Beginning with the first line below, please restate each line exactly, down to and including the line containing "recvd s' = recvd s ++".

* **Dataset records**
╭──
(** From index [i] on, [recv] is called for the sockets [log], and sockets [skipped]
    are missed, at most one for each that is taken out. *)
Definition pass_post (s : srv Z) (i : nat) (s' : srv Z) : Prop :=
  table_ok listener s' ∧ ∃ log skipped,
    let gone := filter (λ f, recv f = 0) log in
    recvd s' = recvd s ++ ((λ f, (f, recv f)) <$> log) ∧
    log ++ skipped ≡ₚ filter (λ f, f ∈ R) (drop i (fds s)) ∧
    (length skipped ≤ length gone)%nat ∧
    gone ++ fds s' ≡ₚ fds s ∧ open_ s' = open_ s ∖ list_to_set gone.

Lemma select_pass_end s i : table_ok listener s → drop i (fds s) = [] → pass_post s i s.
Proof.
  intros T Hd. split; [done|]. exists [], []. rewrite Hd. split; [by rewrite app_nil_r|].
  split; [done|]. split; [done|]. split; [done|]. simpl. by rewrite difference_empty_L.
Qed.

Lemma select_pass_skip s i f s' : fds s !! i = Some f → f ∉ R → pass_post s (S i) s' → pass_post s i s'.
Proof.
  intros Hf HR (T & log & sk & H1 & H2 & H3). split; [done|]. exists log, sk. split; [done|]. split; [|done].
  by rewrite (drop_S (fds s) f i Hf), filter_cons, decide_False.
Qed.

Lemma select_pass_stays s i f s' :
  fds s !! i = Some f → f ∈ R → recv f ≠ 0 → pass_post (received f (recv f) s) (S i) s' → pass_post s i s'.
Proof.
  intros Hf HR Hn (T & log & sk & H1 & H2 & H3 & H4 & H5). split; [done|]. exists (f :: log), sk. cbv zeta.
  rewrite filter_cons, decide_False by done. split; [by rewrite H1; simpl; rewrite <-(assoc_L (++))|]. split; [|done].
  rewrite (drop_S (fds s) f i Hf), filter_cons, decide_True by done. simpl. by rewrite H2.
Qed.

Lemma select_pass_closes s i f s1 s' :
  fds s !! i = Some f → f ∈ R → recv f = 0 →
  fds s1 = swap_out i (fds s) → recvd s1 = recvd s ++ [(f, recv f)] → open_ s1 = open_ s ∖ {[f]} →
  pass_post s1 (S i) s' → pass_post s i s'.
Proof.
  intros Hf HR H0 F1 R1 O1 (T & log & sk & H1 & H2 & H3 & H4 & H5). pose proof (lookup_lt_Some _ _ _ Hf) as Hi.
  pose proof (swap_out_drop i (fds s) Hi) as Hd. rewrite <-F1 in Hd.
  pose proof (swap_out_perm i (fds s) f Hf) as Hp. rewrite <-F1 in Hp. split; [done|].
  set (moved := filter (λ f, f ∈ R) (take 1 (drop i (fds s1)))).
  assert (length moved ≤ 1)%nat as Hm.
  { unfold moved. etransitivity; [apply length_filter|]. rewrite length_take. lia. }
  exists (f :: log), (moved ++ sk). cbv zeta. rewrite filter_cons, decide_True by done.
  split; [by rewrite H1, R1, <-(assoc_L (++))|]. split; [|split; [|split] ].
  - rewrite (drop_S (fds s) f i Hf), filter_cons, decide_True by done. simpl. f_equiv. rewrite <-Hd.
    rewrite <-(take_drop 1 (drop i (fds s1))), filter_app. fold moved. rewrite drop_drop, Nat.add_1_r, <-H2.
    by rewrite !(assoc_L (++)), (Permutation_app_comm log moved).
  - simpl. rewrite length_app. lia.
  - simpl. by rewrite H4.
  - rewrite H5, O1. simpl. set_solver.
Qed.

Lemma select_loop_ok fuel : ∀ i s,
  table_ok listener s → 1 ≤ Z.of_nat i → cnt_fd_socket s - Z.of_nat i ≤ Z.of_nat fuel →
  runs (data_loop recv R fuel (Z.of_nat i)) s (λ _, pass_post s i).
Proof.
  induction fuel as [|fuel IH]; intros i s T Hi Hf; cbn [data_loop]; apply runs_bind, runs_gets;
    pose proof (live_length listener s T) as Hl; rewrite <-fds_live in Hl.
  { rewrite (proj2 (Z.ltb_ge _ _)) by lia. apply runs_ret, select_pass_end; [done|]. apply drop_ge. lia. }
  destruct (Z.ltb_spec (Z.of_nat i) (cnt_fd_socket s)); [|apply runs_ret, select_pass_end; [done|apply drop_ge; lia] ].
  destruct (lookup_lt_is_Some_2 (fds s) i) as [f Hfd]; [lia|]. pose proof Hfd as Hlv. rewrite fds_live in Hlv.
  apply runs_bind, runs_gets, runs_bind. eapply runs_lift; [by apply (rd_live listener s i f)|].
  replace (Z.of_nat i + 1) with (Z.of_nat (S i)) by lia. apply runs_bind. case_bool_decide as HR.
  - apply runs_bind, runs_modify. pose proof (received_ok listener s f (recv f) T) as T1.
    destruct (Z.eqb_spec (recv f) 0) as [H0|Hn].
    + apply runs_bind. change (del_socket f) with (del_socket (fd_of f)).
      eapply del_socket_runs; [exact T1|exact Hlv|lia|]. intros s1 T2 L1 O1 R1. apply runs_ret.
      change (live (received _ _ s)) with (live s) in L1. simpl in O1, R1. rewrite <-!fds_live in L1.
      pose proof (live_length listener s1 T2) as Hl1. rewrite <-fds_live, L1, swap_out_length in Hl1.
      eapply runs_mono; [apply (IH (S i) s1); [done|lia|lia]|]. intros ? s'. by apply (select_pass_closes s i f s1).
    + apply runs_ret. eapply runs_mono; [apply (IH (S i) (received f (recv f) s)); [done|lia|simpl; lia]|].
      intros ? s'. by apply (select_pass_stays s i f).
  - apply runs_ret. eapply runs_mono; [apply (IH (S i) s); [done|lia|lia]|]. intros ? s'. by apply (select_pass_skip s i f).
Qed.
End pass.

(** ** Rounds *)

(** What both ways of accepting keep. *)
Definition accepting (accept_ : list Z → M (srv Z) unit) : Prop :=
  ∀ l s fs, table_ok l s → fresh fs s → runs (accept_ fs) s (λ _ s', table_ok l s' ∧ recvd s' = recvd s).

Lemma accept_all_loop fs : -1 ∉ fs → accept_all fs = accept_loop fs.
Proof.
  induction fs as [|f fs IH]; [done|]. rewrite not_elem_of_cons. intros [Hf Hfs]. cbn [accept_all accept_loop].
  rewrite (proj2 (Z.eqb_neq f (-1))) by done. by rewrite IH.
Qed.
(* ===== verification/Sniff.v ===== *)
(** * The packet sniffers ([decode_sniff.c], [raw_tcpsniff.c], [pcap_sniff.c],
      [hacking.h], [hacking-network.h])

    A captured packet is an array of octets; the headers are read through
    pointers to structures laid over it, here offsets, on a little-endian host.
    Reading outside of the array is a fault.  A function returns the text it
    prints.  What the capture library and the sockets return are parameters. *)

From stdpp Require Import base list strings.
From Stdlib Require Import ZArith Lia.
From S2P Require Import Prelude PatMem PrefixCode Arrays.

Local Open Scope Z_scope.

(** ** Output *)
Definition hex1 (n : Z) : Z := if n <? 10 then 48 + n else 87 + n.
(** [%02x] of an octet, [%u] and [%hu]. *)
Definition fmt_02x (b : Z) : list Z := [hex1 (Z.shiftr b 4); hex1 (Z.land b 15)].
Definition fmt_u (z : Z) : list Z := fmt_d (u32 z).
Definition fmt_hu (z : Z) : list Z := fmt_d (u16 z).
Definition nl : list Z := [10].
Definition tab : list Z := [9].

(** ** [dump] *)
Definition dump_char (byte : Z) : Z := if (31 <? byte) && (byte <? 127) then byte else 46.

(** The inner loops, at the end of a line. *)
Definition dump_pad (i : Z) : list Z := concat (replicate (Z.to_nat (15 - i mod 16)) (cs "   ")).
Definition dump_chars (buffer : arr) (data_buffer i : Z) (out : list Z) : res (list Z) :=
  for_ (Z.to_nat (i mod 16 + 1)) (i - i mod 16) (λ j out,
    byte ← rd buffer (data_buffer + j);
    Ok (out ++ [dump_char byte])) out.
Definition dump_step (buffer : arr) (data_buffer length i : Z) (out : list Z) : res (list Z) :=
  byte ← rd buffer (data_buffer + i);
  let out := out ++ fmt_02x byte ++ cs " " in
  if (i mod 16 =? 15) || (i =? u32 (length - 1)) then
    out ← dump_chars buffer data_buffer i (out ++ dump_pad i ++ cs "| ");
    Ok (out ++ nl)
  else Ok out.
(** [data_buffer] is an offset into [buffer]. *)
Definition dump (buffer : arr) (data_buffer : Z) (length : Z) : res (list Z) :=
  let length := u32 length in
  for_ (Z.to_nat length) 0 (dump_step buffer data_buffer length) [].

(** ** Headers *)
Definition ETHER_ADDR_LEN : nat := 6.
Definition ETHER_HDR_LEN : Z := 14.
Definition sizeof_ip_hdr : Z := 20.

(** Loads of a little-endian host. *)
Definition ld16 (p : arr) (a : Z) : res Z :=
  b0 ← rd p a; b1 ← rd p (a + 1); Ok (Z.lor b0 (Z.shiftl b1 8)).
Definition ld32 (p : arr) (a : Z) : res Z :=
  h0 ← ld16 p a; h1 ← ld16 p (a + 2); Ok (Z.lor h0 (Z.shiftl h1 16)).
Definition ntohs (z : Z) : Z := Z.lor (Z.shiftl (Z.land z 255) 8) (Z.shiftr z 8).
Definition ntohl (z : Z) : Z := Z.lor (Z.shiftl (ntohs (Z.land z 65535)) 16) (ntohs (Z.shiftr z 16)).
(** The octets of an address as they are in memory. *)
Definition inet_ntoa (a : Z) : list Z :=
  fmt_d (Z.land a 255) ++ cs "." ++ fmt_d (Z.land (Z.shiftr a 8) 255) ++ cs "." ++
  fmt_d (Z.land (Z.shiftr a 16) 255) ++ cs "." ++ fmt_d (Z.land (Z.shiftr a 24) 255).

(** [struct ether_hdr]: the offsets of its fields. *)
Definition ether_dest_addr : Z := 0.
Definition ether_src_addr : Z := 6.
Definition ether_type : Z := 12.
(** [struct ip_hdr]. *)
Definition ip_len : Z := 2.
Definition ip_id : Z := 4.
Definition ip_type : Z := 9.
Definition ip_src_addr : Z := 12.
Definition ip_dest_addr : Z := 16.
(** [struct tcp_hdr]. *)
Definition tcp_src_port : Z := 0.
Definition tcp_dest_port : Z := 2.
Definition tcp_seq : Z := 4.
Definition tcp_ack : Z := 8.
Definition tcp_offset : Z := 12.
Definition tcp_flags : Z := 13.

(** An address of six octets. *)
Definition mac_loop (packet : arr) (addr : Z) (out : list Z) : res (list Z) :=
  b ← rd packet addr;
  for_ (ETHER_ADDR_LEN - 1) 1 (λ i out, b ← rd packet (addr + i); Ok (out ++ cs ":" ++ fmt_02x b)) (out ++ fmt_02x b).

Definition decode_ethernet (packet : arr) (header_start : Z) : res (list Z) :=
  out ← mac_loop packet (header_start + ether_src_addr)
    (cs "[[  Layer 2 :: Ethernet Header  ]]" ++ nl ++ cs "[ Source: ");
  out ← mac_loop packet (header_start + ether_dest_addr) (out ++ tab ++ cs "Dest: ");
  type ← ld16 packet (header_start + ether_type);
  Ok (out ++ tab ++ cs "Type: " ++ fmt_hu type ++ cs " ]" ++ nl).

Definition decode_ip (packet : arr) (header_start : Z) : res (list Z) :=
  src ← ld32 packet (header_start + ip_src_addr);
  dest ← ld32 packet (header_start + ip_dest_addr);
  type ← rd packet (header_start + ip_type);
  id ← ld16 packet (header_start + ip_id);
  len ← ld16 packet (header_start + ip_len);
  Ok (tab ++ cs "((  Layer 3 ::: IP Header  ))" ++ nl ++
      tab ++ cs "( Source: " ++ inet_ntoa src ++ tab ++ cs "Dest: " ++ inet_ntoa dest ++ cs " )" ++ nl ++
      tab ++ cs "( Type: " ++ fmt_u type ++ tab ++ cs "ID: " ++ fmt_hu (ntohs id) ++
      tab ++ cs "Length: " ++ fmt_hu (ntohs len) ++ cs " )" ++ nl).

Definition TCP_FIN : Z := 1.
Definition TCP_SYN : Z := 2.
Definition TCP_RST : Z := 4.
Definition TCP_PUSH : Z := 8.
Definition TCP_ACK : Z := 16.
Definition TCP_URG : Z := 32.
Definition print_flag (flags bit : Z) (name : list Z) : list Z := if Z.land flags bit =? 0 then [] else name.
Definition print_flags (flags : Z) : list Z :=
  print_flag flags TCP_FIN (cs "FIN ") ++ print_flag flags TCP_SYN (cs "SYN ") ++
  print_flag flags TCP_RST (cs "RST ") ++ print_flag flags TCP_PUSH (cs "PUSH ") ++
  print_flag flags TCP_ACK (cs "ACK ") ++ print_flag flags TCP_URG (cs "URG ").

(** The text and the size of the header; [tcp_offset] is a bit field, the high
    half of its octet. *)
Definition decode_tcp (packet : arr) (header_start : Z) : res (list Z * Z) :=
  o ← rd packet (header_start + tcp_offset);
  let header_size := 4 * Z.shiftr o 4 in
  src ← ld16 packet (header_start + tcp_src_port);
  dest ← ld16 packet (header_start + tcp_dest_port);
  seq ← ld32 packet (header_start + tcp_seq);
  ack ← ld32 packet (header_start + tcp_ack);
  flags ← rd packet (header_start + tcp_flags);
  Ok (tab ++ tab ++ cs "{{  Layer 4 :::: TCP Header  }}" ++ nl ++
      tab ++ tab ++ cs "{ Src Port: " ++ fmt_hu (ntohs src) ++ tab ++ cs "Dest Port: " ++ fmt_hu (ntohs dest) ++ cs " }" ++ nl ++
      tab ++ tab ++ cs "{ Seq #: " ++ fmt_u (ntohl seq) ++ tab ++ cs "Ack #: " ++ fmt_u (ntohl ack) ++ cs " }" ++ nl ++
      tab ++ tab ++ cs "{ Header Size: " ++ fmt_u header_size ++ tab ++ cs "Flags: " ++ print_flags flags ++ cs " }" ++ nl,
      header_size).

(** [len] is [cap_header->len], the length of the packet on the wire, of which
    the array [packet] holds what was captured. *)
Definition caught_packet (len : Z) (packet : arr) : res (list Z) :=
  t2 ← decode_ethernet packet 0;
  t3 ← decode_ip packet ETHER_HDR_LEN;
  '(t4, tcp_header_length) ← decode_tcp packet (ETHER_HDR_LEN + sizeof_ip_hdr);
  let total_header_size := ETHER_HDR_LEN + sizeof_ip_hdr + tcp_header_length in
  let pkt_data_len := i32 (u32 (len - total_header_size)) in
  t5 ← (if 0 <? pkt_data_len then
          t ← dump packet total_header_size pkt_data_len;
          Ok (tab ++ tab ++ tab ++ fmt_u pkt_data_len ++ cs " bytes of packet data" ++ nl ++ t)
        else Ok (tab ++ tab ++ tab ++ cs "No Packet Data" ++ nl));
  Ok (cs "==== Got a " ++ fmt_d (i32 len) ++ cs " byte packet ====" ++ nl ++ t2 ++ t3 ++ t4 ++ t5).

(** ** The programs *)

(** The device that [pcap_lookupdev] finds, and whether it can be opened. *)
Definition pcap_start (device : option (list Z)) (opened : bool) : res (list Z) :=
  match device with
  | None => Err (Exited 1)
  | Some device =>
      if opened then Ok (cs "Sniffing on device " ++ device ++ nl) else Err (Exited 1)
  end.

(** [pcap_loop] calls [caught_packet] for at most three packets. *)
Fixpoint pcap_loop (packets : list (Z * arr)) : res (list Z) :=
  match packets with
  | [] => Ok []
  | (len, packet) :: packets =>
      t ← caught_packet len packet;
      t' ← pcap_loop packets;
      Ok (t ++ t')
  end.
Definition decode_sniff_main (device : option (list Z)) (opened : bool) (packets : list (Z * arr)) : res (list Z) :=
  t ← pcap_start device opened;
  t' ← pcap_loop (take 3 packets);
  Ok (t ++ t').

(** [pcap_sniff.c]; without a packet [header] stays unset. *)
Fixpoint next_loop (packets : list (option (Z * arr))) : res (list Z) :=
  match packets with
  | [] => Ok []
  | None :: _ => Err BadAccess
  | Some (len, packet) :: packets =>
      t ← dump packet 0 len;
      t' ← next_loop packets;
      Ok (cs "Got a " ++ fmt_d (i32 len) ++ cs " byte packet" ++ nl ++ t ++ t')
  end.
Definition pcap_sniff_main (device : option (list Z)) (opened : bool) (packets : nat → option (Z * arr)) : res (list Z) :=
  t ← pcap_start device opened;
  t' ← next_loop (packets <$> seq 0 3);
  Ok (t ++ t').

(** [raw_tcpsniff.c]: what [recv] stores, [None] where it fails. *)
Definition raw_step (recv : Z → option (list Z)) (i : Z) (s : arr * list Z) : res (arr * list Z) :=
  let '(buffer, out) := s in
  let data := from_option (take (Z.to_nat 8000)) [] (recv i) in
  let recv_length := match recv i with Some _ => Z.of_nat (length data) | None => -1 end in
  let buffer := ints data ++ drop (length data) buffer in
  t ← dump buffer 0 recv_length;
  Ok (buffer, out ++ cs "Got a " ++ fmt_d recv_length ++ cs " byte packet" ++ nl ++ t).
Definition raw_tcpsniff_main (sock_ok : bool) (recv : Z → option (list Z)) : res (list Z) :=
  if sock_ok then
    s ← for_ 3 0 (raw_step recv) (unset (Z.to_nat 9000), []);
    Ok s.2
  else Err (Exited (-1)).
╰──
* **Answer for the task**
(** From index [i] on, [recv] is called for the sockets [log], and sockets [skipped]
    are missed, at most one for each that is taken out. *)
Definition pass_post (s : srv Z) (i : nat) (s' : srv Z) : Prop :=
  table_ok listener s' ∧ ∃ log skipped,
    let gone := filter (λ f, recv f = 0) log in
    recvd s' = recvd s ++ ((λ f, (f, recv f)) <$> log) ∧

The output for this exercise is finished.